(** [HeartbeatConfig::new], of the features it reads and the fingerprint that
    moose knows *)
Definition heartbeat_config_new (initial_interval interval : Z) (nat : bool) (device_fp : option text) : HeartbeatConfig :=
  mkHeartbeatConfig (from_secs initial_interval) (from_secs interval) (from_secs 10)
    (default (str "missing-device-fingerprint") device_fp) nat.

Record HeartbeatInfo := mkHeartbeatInfo {
  info_meshnet_enabled : bool;
  info_meshnet_id : text;
  info_fingerprints : text;
  info_connectivity_matrix : text;
  info_internal_keys : list PublicKey;
  info_external_keys : list PublicKey;
  info_heartbeat_interval : Z;
  info_external_links : text;
  info_nat_type : text;
  info_peer_nat_types : list text;
  info_nat_traversal_conn : text;
  info_derp_conn : text
}.

Definition heartbeat_info_default : HeartbeatInfo := mkHeartbeatInfo false [] [] [] [] [] 0 [] [] [] [] [].

(** What the task sends: messages to other nodes, and reports *)
Inductive HbEffect :=
| HbSend (to : PublicKey) (msg : HeartbeatMessage)
| HbReport (info : HeartbeatInfo).

(** [Analytics]; of the channels [Io] only those that come and go with the
    meshnet.  [collect_period] is the time at which the collection ends. *)
Record HbState := mkHbState {
  hb_config : HeartbeatConfig;
  hb_chan : bool;
  hb_derp_channel : bool;
  hb_meshnet_id : Uuid;
  hb_state : RuntimeState;
  collect_period : Instant;
  cached_private_key : option SecretKey;
  cached_config : option MeshConfigUpdateEvent;
  hb_public_key : PublicKey;
  collection : Collection;
  local_nodes : gmap PublicKey NodeInfo;
  config_nodes : gmap PublicKey bool;
  hb_fingerprints : gmap PublicKey text;
  meshnet_enabled : bool;
  hb_ip_stack : option IpStack;
  hb_nat_type : NatType;
  hb_aggregator : AggregatorData
}.

Section setters.
Implicit Types (st : HbState).

Definition set_channels (b : bool) st : HbState :=
  mkHbState (hb_config st) b b (hb_meshnet_id st) (hb_state st) (collect_period st) (cached_private_key st) (cached_config st)
    (hb_public_key st) (collection st) (local_nodes st) (config_nodes st) (hb_fingerprints st) (meshnet_enabled st)
    (hb_ip_stack st) (hb_nat_type st) (hb_aggregator st).
Definition set_phase (s : RuntimeState) (t : Instant) st : HbState :=
  mkHbState (hb_config st) (hb_chan st) (hb_derp_channel st) (hb_meshnet_id st) s t (cached_private_key st) (cached_config st)
    (hb_public_key st) (collection st) (local_nodes st) (config_nodes st) (hb_fingerprints st) (meshnet_enabled st)
    (hb_ip_stack st) (hb_nat_type st) (hb_aggregator st).
Definition set_meshnet_id (id : Uuid) st : HbState :=
  mkHbState (hb_config st) (hb_chan st) (hb_derp_channel st) id (hb_state st) (collect_period st) (cached_private_key st)
    (cached_config st) (hb_public_key st) (collection st) (local_nodes st) (config_nodes st) (hb_fingerprints st)
    (meshnet_enabled st) (hb_ip_stack st) (hb_nat_type st) (hb_aggregator st).
Definition set_cached (sk : option SecretKey) (c : option MeshConfigUpdateEvent) st : HbState :=
  mkHbState (hb_config st) (hb_chan st) (hb_derp_channel st) (hb_meshnet_id st) (hb_state st) (collect_period st) sk c
    (hb_public_key st) (collection st) (local_nodes st) (config_nodes st) (hb_fingerprints st) (meshnet_enabled st)
    (hb_ip_stack st) (hb_nat_type st) (hb_aggregator st).
Definition set_identity (pk : PublicKey) (nodes : gmap PublicKey bool) st : HbState :=
  mkHbState (hb_config st) (hb_chan st) (hb_derp_channel st) (hb_meshnet_id st) (hb_state st) (collect_period st)
    (cached_private_key st) (cached_config st) pk (collection st) (local_nodes st) nodes (hb_fingerprints st)
    (meshnet_enabled st) (hb_ip_stack st) (hb_nat_type st) (hb_aggregator st).
Definition set_collection (c : Collection) st : HbState :=
  mkHbState (hb_config st) (hb_chan st) (hb_derp_channel st) (hb_meshnet_id st) (hb_state st) (collect_period st)
    (cached_private_key st) (cached_config st) (hb_public_key st) c (local_nodes st) (config_nodes st) (hb_fingerprints st)
    (meshnet_enabled st) (hb_ip_stack st) (hb_nat_type st) (hb_aggregator st).
Definition set_local_nodes (m : gmap PublicKey NodeInfo) st : HbState :=
  mkHbState (hb_config st) (hb_chan st) (hb_derp_channel st) (hb_meshnet_id st) (hb_state st) (collect_period st)
    (cached_private_key st) (cached_config st) (hb_public_key st) (collection st) m (config_nodes st) (hb_fingerprints st)
    (meshnet_enabled st) (hb_ip_stack st) (hb_nat_type st) (hb_aggregator st).
Definition set_fingerprints (m : gmap PublicKey text) st : HbState :=
  mkHbState (hb_config st) (hb_chan st) (hb_derp_channel st) (hb_meshnet_id st) (hb_state st) (collect_period st)
    (cached_private_key st) (cached_config st) (hb_public_key st) (collection st) (local_nodes st) (config_nodes st) m
    (meshnet_enabled st) (hb_ip_stack st) (hb_nat_type st) (hb_aggregator st).
Definition set_mesh (enabled : bool) (stack : option IpStack) st : HbState :=
  mkHbState (hb_config st) (hb_chan st) (hb_derp_channel st) (hb_meshnet_id st) (hb_state st) (collect_period st)
    (cached_private_key st) (cached_config st) (hb_public_key st) (collection st) (local_nodes st) (config_nodes st)
    (hb_fingerprints st) enabled stack (hb_nat_type st) (hb_aggregator st).
Definition set_nat_type (t : NatType) st : HbState :=
  mkHbState (hb_config st) (hb_chan st) (hb_derp_channel st) (hb_meshnet_id st) (hb_state st) (collect_period st)
    (cached_private_key st) (cached_config st) (hb_public_key st) (collection st) (local_nodes st) (config_nodes st)
    (hb_fingerprints st) (meshnet_enabled st) (hb_ip_stack st) t (hb_aggregator st).
Definition set_aggregator (d : AggregatorData) st : HbState :=
  mkHbState (hb_config st) (hb_chan st) (hb_derp_channel st) (hb_meshnet_id st) (hb_state st) (collect_period st)
    (cached_private_key st) (cached_config st) (hb_public_key st) (collection st) (local_nodes st) (config_nodes st)
    (hb_fingerprints st) (meshnet_enabled st) (hb_ip_stack st) (hb_nat_type st) d.
End setters.

Definition FAR_FUTURE : Duration := from_secs (86400 * 365 * 30).

(** Iterating over a [BTreeSet] of keys *)
Definition btree_keys (X : gset PublicKey) : list PublicKey := merge_sort key_le (elements X).

(** [HeartbeatMeshmapInfo] *)
Record MeshmapInfo := mkMeshmapInfo {
  index_map_internal : gmap PublicKey Z;
  index_map_full : gmap PublicKey Z;
  internal_sorted_public_keys : list PublicKey;
  external_sorted_public_keys : list PublicKey;
  internal_sorted_fingerprints : list text
}.

Section task.
Context `{IpNets} `{Ciphers} `{NurseFormats} `{IoErrorCodes} `{!HashOrder PublicKey} `{!HashOrder Uuid} (agg_config : AggregatorConfig).
Implicit Types (st : HbState) (log : list HbEffect) (now : Instant).

(** [Analytics::new] *)
Definition heartbeat_new now (public_key : PublicKey) (meshnet_id : Uuid) (config : HeartbeatConfig) (d : AggregatorData) : HbState :=
  mkHbState config false false meshnet_id Monitoring (now + FAR_FUTURE) None None public_key collection_clear ∅
    {[public_key := true]} ∅ false None NatUnknown d.

(** [configure_meshnet] *)
Definition hb_configure_meshnet (enable : bool) st : HbState := set_channels enable st.

(** [update_public_key] *)
Definition update_public_key st : HbState :=
  if decide (hb_state st = Monitoring) then
    match cached_private_key st with
    | Some private_key =>
        let public_key := secret_key_public private_key in
        set_identity public_key (<[public_key := true]> (delete (hb_public_key st) (config_nodes st)))
          (set_cached None (cached_config st) st)
    | None => st
    end
  else st.

(** [nurse::State::set_private_key] *)
Definition hb_set_private_key (private_key : SecretKey) st : HbState :=
  update_public_key (set_cached (Some private_key) (cached_config st) st).

(** [handle_config_update_event] and [update_config] *)
Definition handle_config_update_event (event : MeshConfigUpdateEvent) st : HbState :=
  if decide (hb_state st = Monitoring) then
    set_identity (hb_public_key st) (<[hb_public_key st := true]> (update_nodes event))
      (set_mesh (update_enabled event) (update_ip_stack event) st)
  else set_cached (cached_private_key st) (Some event) st.

Definition update_config st : HbState :=
  match cached_config st with
  | Some event => handle_config_update_event event (set_cached (cached_private_key st) None st)
  | None => st
  end.

(** The flags of the addresses that both ends have *)
Definition stack_flags (our_stack nodes_stack : IpStack) : Z :=
  match our_stack, nodes_stack with
  | IPv4, IPv4 | IPv4v6, IPv4 | IPv4, IPv4v6 => LINK_IPV4
  | IPv6, IPv6 | IPv4v6, IPv6 | IPv6, IPv4v6 => LINK_IPV6
  | IPv4v6, IPv4v6 => LINK_IPV4V6
  | _, _ => 0
  end.

(** [handle_wg_event], of an [Event::Node] *)
Definition handle_wg_event (node : Node) st : HbState :=
  if decide (node_state node = Disconnected) then set_local_nodes (delete (node_public_key node) (local_nodes st)) st
  else
    let mesh_link := link_set LINK_WG (bool_decide (node_state node = Connected)) mesh_link_default in
    let mesh_link :=
      match hb_ip_stack st, get_ip_stack (node_ip_addresses node) with
      | Some our_stack, Some nodes_stack => link_set (stack_flags our_stack nodes_stack) true mesh_link
      | _, _ => mesh_link
      end in
    let node_info :=
      if node_is_vpn node then
        InfoVpn mesh_link
          (match node_hostname node with
           | Some hostname => Some (str hostname)
           | None => (λ endpoint, md5_hex (socket_addr_to_string endpoint)) <$> node_endpoint node
           end)
      else InfoNode mesh_link None in
    set_local_nodes (<[node_public_key node := node_info]> (local_nodes st)) st.

(** [discover_current_nat_type], with what [retrieve_single_nat] returns *)
Definition discover_current_nat_type (retrieved : option NatType) st : HbState :=
  set_nat_type (if is_nat_type_collection_enabled (hb_config st) then default NatUnknown retrieved else NatUnknown) st.

(** [handle_collection] *)
Definition handle_collection now st log : HbState * list HbEffect :=
  let st := set_collection collection_clear st in
  let asked : list PublicKey := if hb_chan st then hash_iter (dom (local_nodes st)) else [] in
  let requests_sent := bool_decide (asked ≠ []) in
  let collection_deadline := if requests_sent then (now + collect_answer_timeout (hb_config st))%Z else now in
  (set_phase Collecting collection_deadline st, log ++ ((λ pk, HbSend pk heartbeat_request) <$> asked)).

(** [handle_request_message] *)
Definition handle_request_message (pk : PublicKey) st log : HbState * list HbEffect :=
  let links := (λ x, mkHeartbeat_Status (key_bytes x.1) (link_bits (info_link x.2))) <$> hash_pairs (local_nodes st) in
  let heartbeat := heartbeat_response (hb_meshnet_id st) (fingerprint (hb_config st)) links (nat_type_to_heartbeat (hb_nat_type st)) in
  (st, if hb_chan st then log ++ [HbSend pk heartbeat] else log).

(** [handle_response_message] *)
Definition handle_response_message (pk : PublicKey) (message : HeartbeatMessage) st : HbState :=
  let st := set_collection (add_fingerprint pk (node_fingerprint message) (collection st)) st in
  let st :=
    match uuid_from_slice (meshnet_id message) with
    | Some received_meshnet_id =>
        set_local_nodes
          (<[pk := info_with_id received_meshnet_id (default node_info_default (local_nodes st !! pk))]> (local_nodes st))
          (set_collection (add_meshnet_id pk received_meshnet_id (collection st)) st)
    | None => st
    end in
  let st := set_collection (add_peer_nat_type pk (nat_type_from_heartbeat (nat_type message)) (collection st)) st in
  foldl (λ st status,
    match key_try_from mkPublicKey (status_node status), link_from_bits (connection_state status) with
    | Some other_key, Some link_state => set_collection (add_unidirectional_link pk other_key link_state (collection st)) st
    | _, _ => st
    end) st (statuses message).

++++++++++

[EXERCISE AIM]:
The answer must be every line from the records above that contains the word "NodeInfo", copied in full.

[OUTPUT OF THE TASK]:
  local_nodes : gmap PublicKey NodeInfo;
Definition set_local_nodes (m : gmap PublicKey NodeInfo) st : HbState :=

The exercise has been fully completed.